At Wadsworth Falls this troll family then worked in the mills along the Falls. The trolls fed themselves from the farmlands, fishes and wild game from the countryside. Then, as more  years went by the mill and factories along the river became obsolete and disappeared. New houses popped up here -- there and everywhere on ground that was once gardens and the farms disappeared.

So, as the land slowly changed from country to suburb, still, the  Raggys stayed on, hiding by day and roaming the land freely at night. There was food still to be had from what little farmland was  left and garbage cans at the new houses gave them a enough food to get by.

Then one morning the Raggies were jerked out of bed by a rumbling and shaking of the bridge and their home.

"Get up!" shouted Father Raggy. Mrs. Raggy jumped out of bed and roused the two boys, Damion and Criton, The boys dressed quick as a wink and hurried down the passage that led away from the bridge and into the woods beyond. At that point the tunnel sloped upwards and they came out on a bluff  where they could look down on the Falls itself. They came into the cool morning air, misty and wet, to see what was going on.

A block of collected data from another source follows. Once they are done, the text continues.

(** * validate_data.py: validator / fixer for the stops JSON

    A shallow embedding of [src/validate_data.py] and the properties of
    its row checks, its fix mode and its exit status.

    Python values are embedded as the inductive [value]; a [str] is the
    list of its code points; a [dict] is a finite map from [str] keys; a
    [float] is an IEEE binary64 number in the executable specification of
    the Standard Library ([SpecFloat]).  [print] and [write_text] are
    recorded in an event trace, exceptions in a [result]. *)

From Stdlib Require Import ZArith NArith List Bool String Ascii Lia.
From Stdlib Require Import Floats.SpecFloat.
From stdpp Require Import gmap list fin_maps.

Set Warnings "-register-all".
Local Open Scope Z_scope.

(** ** Python strings *)

(** A Python [str] is a sequence of Unicode code points. *)
Abbreviation pstr := (list N).

(** A string literal of the source (all of them are ASCII). *)
Definition py (s : string) : pstr :=
  List.map N_of_ascii (list_ascii_of_string s).

Module Str.

(** [s.startswith(pre)] *)
Fixpoint startswith (pre s : pstr) : bool :=
  match pre, s with
  | [], _ => true
  | _ :: _, [] => false
  | a :: pre', b :: s' => N.eqb a b && startswith pre' s'
  end.

(** [sub in s]: [sub] occurs as a contiguous run of [s]. *)
Fixpoint contains (sub s : pstr) : bool :=
  startswith sub s ||
  match s with
  | [] => false
  | _ :: s' => contains sub s'
  end.

(** [s.rfind(c)] for a one-character [c]; [None] stands for [-1]. *)
Fixpoint rfind (c : N) (s : pstr) : option nat :=
  match s with
  | [] => None
  | x :: s' =>
      match rfind c s' with
      | Some j => Some (S j)
      | None => if N.eqb x c then Some O else None
      end
  end.

(** [ch.isspace()]: the code points Python's [str.strip()] removes. *)
Definition isspace (c : N) : bool :=
  ((9 <=? c) && (c <=? 13) || (28 <=? c) && (c <=? 32) ||
   (c =? 133) || (c =? 160) || (c =? 5760) ||
   (8192 <=? c) && (c <=? 8202) ||
   (c =? 8232) || (c =? 8233) || (c =? 8239) || (c =? 8287) ||
   (c =? 12288))%N.

Fixpoint lstrip (s : pstr) : pstr :=
  match s with
  | [] => []
  | c :: s' => if isspace c then lstrip s' else s
  end.

Definition rstrip (s : pstr) : pstr := rev (lstrip (rev s)).

(** [s.strip()] *)
Definition strip (s : pstr) : pstr := lstrip (rstrip s).

End Str.

(** ** Python values, as [json.loads] builds them *)

Inductive value : Type :=
| VNone
| VBool (b : bool)
| VInt (z : Z)
| VFloat (f : spec_float)
| VStr (s : pstr)
| VList (l : list value)
| VDict (d : gmap pstr value).

Abbreviation dict := (gmap pstr value).

(** [d.get(k, default)] *)
Definition dict_get (d : dict) (k : pstr) (dflt : value) : value :=
  match d !! k with
  | Some v => v
  | None => dflt
  end.

(** [k not in d] *)
Definition absent (d : dict) (k : pstr) : bool :=
  match d !! k with
  | Some _ => false
  | None => true
  end.

(** ** Exceptions *)

Inductive exn : Type :=
| TypeError
| ValueError
| OverflowError
| AttributeError
| JSONDecodeError
| UnicodeEncodeError
| OSError.

Inductive result (A : Type) : Type :=
| Ok (a : A)
| Raise (e : exn).
Arguments Ok {A} a.
Arguments Raise {A} e.

(** ** Floats *)

Module Float.

(** binary64 *)
Definition prec : Z := 53.
Definition emax : Z := 1024.

(** [float(n)] for an [int]: the nearest binary64 (ties to even);
    [OverflowError] when [n] is too large to convert. *)
Definition of_int (z : Z) : result spec_float :=
  match binary_normalize prec emax z 0 false with
  | S754_infinity _ => Raise OverflowError
  | f => Ok f
  end.

(** A small [int] literal of the source, which converts exactly. *)
Definition lit (z : Z) : spec_float := binary_normalize prec emax z 0 false.

(** [a <= x <= b] for [int] literals [a], [b] and a float [x]; every
    comparison with a NaN is false. *)
Definition between (a b : Z) (x : spec_float) : bool :=
  SFleb (lit a) x && SFleb x (lit b).

End Float.

(** The paths of [pathlib]: the directory part is kept as it is, only the
    final component is inspected. *)
Record Path : Type := { parent : list pstr; name : pstr }.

"What's that crane-thing doing?" asked Mother.

"Wrecking our bridge," replied Damion.

"Why?" asked Criton.

Father shook his head. "I knew it," he said, "See those signs: DETOUR it says. There's a new bridge they're puttin in."

"But, our home!" cried Mother.

They watched as the crane swung its wrecking ball through the air to thud into the bridge which shuddered but held its own.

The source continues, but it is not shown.